Cellectis interview – if at first you don't succeed...
A 28% share price fall in the month in which Ash conference abstracts were live is not what André Choulika, chief executive of Cellectis, wanted to see. And, given the earlier run-up, the dip must have been down to missed expectations.
Mr Choulika insists that the markets missed a trick by focusing on relapses in leukaemia studies of the Servier/Pfizer-controlled lead asset, UCART19, presented at Ash. Two key findings were largely overlooked: dosing is much lower than competitors’, and remission in a subject given a second UCART19 infusion points to what is now a central part of Cellectis’s allogeneic CAR idea.
The vast majority of autologous CAR-T therapies are given once only, and rely on cell engraftment and proliferation to give long-lasting persistence and efficacy. “But why should you dose a patient one time only?” asks Mr Choulika in an interview with EP Vantage on the sidelines of Ash.
Attack and consolidate?
“Maybe you should give – as with any therapy – two attack doses and then consolidation doses,” he suggests. Redosing an autologous CAR is possible too, but is complicated by the need for prior collection of sufficient cells, and growing these up in advance to make sufficient product to be infused several times. The advantage of an allogeneic product, available on demand, is obvious.
The redosed patient had had adult ALL, and after a CD19-positive relapse, allogeneic stem cell transplant and second UCART19 infusion went back into molecular remission, Ash heard. There were five responses in seven subjects in this trial, but only three are ongoing.
A similar pattern was seen in a childhood ALL trial, where all five subjects went into remission, but one died and two relapsed before six months – one with and one without antigen loss. So is Cellectis seeing a typical high rate of response, accompanied by unwelcome waning of efficacy?
Mr Choulika disagrees: “I consider this still as dose-finding,” he says, stressing that in adult ALL the current dose is just 100,000 cells/kg – versus 2-5 million cells/kg in Novartis’s Eliana trial of Kymriah. Moreover, CD52 knockout, to make UCART19 resistant to lymphodepletion with Campath, is effective in only 60% of cells, meaning that the UCART19 dose is really 60,000 cells/kg.
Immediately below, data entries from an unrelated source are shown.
(** One suggestion: when the callback returns, it returns what the
    specification keeps of the suggestion. *)
Lemma commentOf_assemble file suggestion comments :
  commentOf file suggestion = Normal comments ->
  comments = assemble file [suggestion].
Proof.
  unfold commentOf, assemble.
  destruct (to file) as [path|]; [|congruence].
  destruct (isEmpty path); [congruence|].
  cbn [filter map].
  destruct (getProp suggestion (lit "lineNumber")) as [raw|] eqn:Hraw;
    cbn [andThen]; [|discriminate].
  assert (Hl : suggestedLine suggestion = ToNumber raw)
    by (unfold suggestedLine, field; now rewrite Hraw).
  unfold survives. rewrite Hl.
  destruct (isNaN (ToNumber raw) || le (ToNumber raw) (Finite 0)) eqn:Hline.
  - assert (Hp : positiveLine (ToNumber raw) = false).
    { destruct (positiveLine (ToNumber raw)) eqn:Hp; [|reflexivity].
      apply positive_iff_not_le in Hp. congruence. }
    rewrite Hp. cbn [andb map]. congruence.
  - apply positive_iff_not_le in Hline. fold (positiveLine (ToNumber raw)) in Hline.
    rewrite Hline. cbn [andb].
    destruct (getProp suggestion (lit "reviewComment")) as [text|] eqn:Htext;
      cbn [andThen]; [|discriminate].
    assert (Ht : suggestedText suggestion = text)
      by (unfold suggestedText, field; now rewrite Htext).
    destruct (getProp text (lit "length")) as [len|] eqn:Hlen;
      cbn [andThen]; [|discriminate].
    assert (Hs : tooShort (suggestedText suggestion) = lessThan len (Finite 20))
      by (unfold tooShort, field; now rewrite Ht, Hlen).
    rewrite Hs.
    destruct (lessThan len (Finite 20)); cbn [negb map];
      intros H; inversion H; subst; [reflexivity|].
    unfold inlineComment. now rewrite Hl.
Qed.

Lemma createComment_assemble file chunk suggestions :
  forall comments,
    createComment file chunk (VArray suggestions) = Normal comments ->
    comments = assemble file suggestions.
Proof.
  simpl. induction suggestions as [|r rs IH]; intros comments H; simpl in H.
  - inversion H. unfold assemble. destruct (to file) as [path|]; [|reflexivity].
    destruct (isEmpty path); reflexivity.
  - destruct (commentOf file r) as [ys|] eqn:Hr; simpl in H; [|discriminate].
    destruct (flatMap (commentOf file) rs) as [zs|]; simpl in H; [|discriminate].
    inversion H; subst. rewrite assemble_cons.
    rewrite (commentOf_assemble _ _ _ Hr), (IH zs eq_refl). reflexivity.
Qed.

(** A typed suggestion never makes the callback throw. *)
Lemma commentOf_typed file suggestion :
  TypedSuggestion suggestion ->
  commentOf file suggestion = Normal (assemble file [suggestion]).
Proof.
  intros (members & ln & text & -> & Hln & Htext).
  destruct (commentOf file (VObject members)) as [comments|e] eqn:H.
  - f_equal. now apply commentOf_assemble.
  - exfalso. unfold commentOf in H.
    destruct (to file) as [path|]; [|discriminate].
    destruct (isEmpty path); [discriminate|].
    simpl in H. rewrite Hln in H. simpl in H.
    destruct (isNaN (StringToNumber ln) || le (StringToNumber ln) (Finite 0));
      [discriminate|].
    rewrite Htext in H. simpl in H.
    change (string_eqb (lit "length") (lit "length")) with true in H. simpl in H.
    destruct (lessThan _ _) in H; discriminate.
Qed.

Lemma createComment_typed file chunk suggestions :
  Forall TypedSuggestion suggestions ->
  createComment file chunk (VArray suggestions) = Normal (assemble file suggestions).
Proof.
  simpl. induction 1 as [|r rs Hr _ IH]; simpl.
  - unfold assemble. destruct (to file) as [path|]; [|reflexivity].
    destruct (isEmpty path); reflexivity.
  - rewrite (commentOf_typed file r Hr). simpl. rewrite IH. simpl.
    now rewrite <- assemble_cons.
Qed.

Lemma survivor_valid path suggestion :
  survives suggestion = true -> ValidComment (inlineComment path suggestion).
Proof.
  unfold survives, positiveLine, tooShort, ValidComment; simpl.
  intros H. apply andb_prop in H as [Hline Htext].
  apply andb_prop in Hline as [Hnum Hpos].
  split; [now destruct (isNaN (suggestedLine suggestion))|].
  split; [exact Hpos|].
  intros text Hbody. rewrite Hbody in Htext.
  unfold field, lessThan in Htext. simpl in Htext.
  change (string_eqb (lit "length") (lit "length")) with true in Htext.
  simpl in Htext. apply negb_true_iff, negb_false_iff, Qle_bool_iff in Htext.
  change 20%Q with (inject_Z 20) in Htext. rewrite <- Zle_Qle in Htext. lia.
Qed.

Lemma assemble_valid file suggestions : Forall ValidComment (assemble file suggestions).
Proof.
  unfold assemble. destruct (to file) as [path|]; [|constructor].
  destruct (isEmpty path); [constructor|].
  apply Forall_map, Forall_forall. intros r Hr.
  apply filter_In in Hr as [_ Hr]. now apply survivor_valid.
Qed.

(** C6: whatever the suggestions are, when [createComment] returns, its
    comments are those of the suggestions that have a positive line
    number and a text of at least 20 code units, in the order of the
    suggestions: none is on a line that is no number or is not
    positive, none has a text shorter than 20.  On suggestions of the
    declared type it always returns. *)
Theorem assembler_drops_invalid file chunk suggestions :
  (forall comments,
      createComment file chunk (VArray suggestions) = Normal comments ->
      comments = assemble file suggestions /\ Forall ValidComment comments)
  /\ (Forall TypedSuggestion suggestions ->
      createComment file chunk (VArray suggestions)
      = Normal (assemble file suggestions)).
Proof.
  split.
  - intros comments H. apply createComment_assemble in H. subst.
    split; [reflexivity | apply assemble_valid].
  - apply createComment_typed.
Qed.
And he insists that UCART19 complete remission rates at 28 days – “the time when Novartis charges the patient” – are already comparable. Meanwhile, previously cited problems of allogeneic CAR-T therapy – severe graft-versus-host disease, lack of engraftment – have not materialised, he states.
|Selected Cellectis-originated allogeneic CAR-T assets|
|UCART19||CD19/adult & childhood ALL||Liencesed to Servier & Pfizer||Phase I|
|UCART123||AML & PBDCN||Cellectis||Phase I off clinical hold, about to resume|
|UCART22||CD22/CD19-ve relapsed ALL||Cellectis||IND due Q1 2018|
|UCARTCS1||CS1/multiple myeloma||Cellectis||IND due Q1 2019|
|UCART38||CD38/multiple myeloma & T-cell lymphoma||Cellectis||Preclinical|
|UCARTBCMA||BCMA/multiple myeloma||Pfizer*||IND possible in 2018|
|Note: *part of 15-target collaboration.|
But there have been deaths not due to disease progression: one adult ALL subject died of neutropenic sepsis, one ALL child of transplant complications. And recently trials of the wholly Cellectis-owned UCART123 were suspended after a death due to cytokine storm and capillary leak.
“The patient that died was very sick, and it would have been better not to enrol him,” Mr Choulika says. The UCART123 trial is now off clinical hold and about to resume infusion, at a lowered dose of 62,500 cells/kg.
One possible problem with UCART123 is off-tumour effects, since CD123 is expressed on healthy cells including myeloid progenitors, which give rise to red blood cells. The chief exec accepts this complication, but says it too could be overcome with repeat dosing.
“For me the only procedure with a target like this is a hit and run: inject the CAR, the CAR carves out everything ... and then bone marrow stem cells replenish the myeloid progenitors,” he says, adding that a persistent CAR makes no sense in this setting. “It’s better to give small injections and let the blood rebuild.”
No doubt investors will be paying close attention when UCART123 trials resume. In the meantime they can focus on the applicability of allogeneic CAR-T therapy: does it have broad market potential, or will it be limited only to patients who cannot yield sufficient T cells in apheresis, for instance?
There is no doubt in Mr Choulika’s mind: “Imagine a doctor at the hospital. A patient comes in. You just open a freezer, pull out a vial and inject. I don’t think that a decade from now a single autologous CAR-T therapy will survive; they will all disappear.”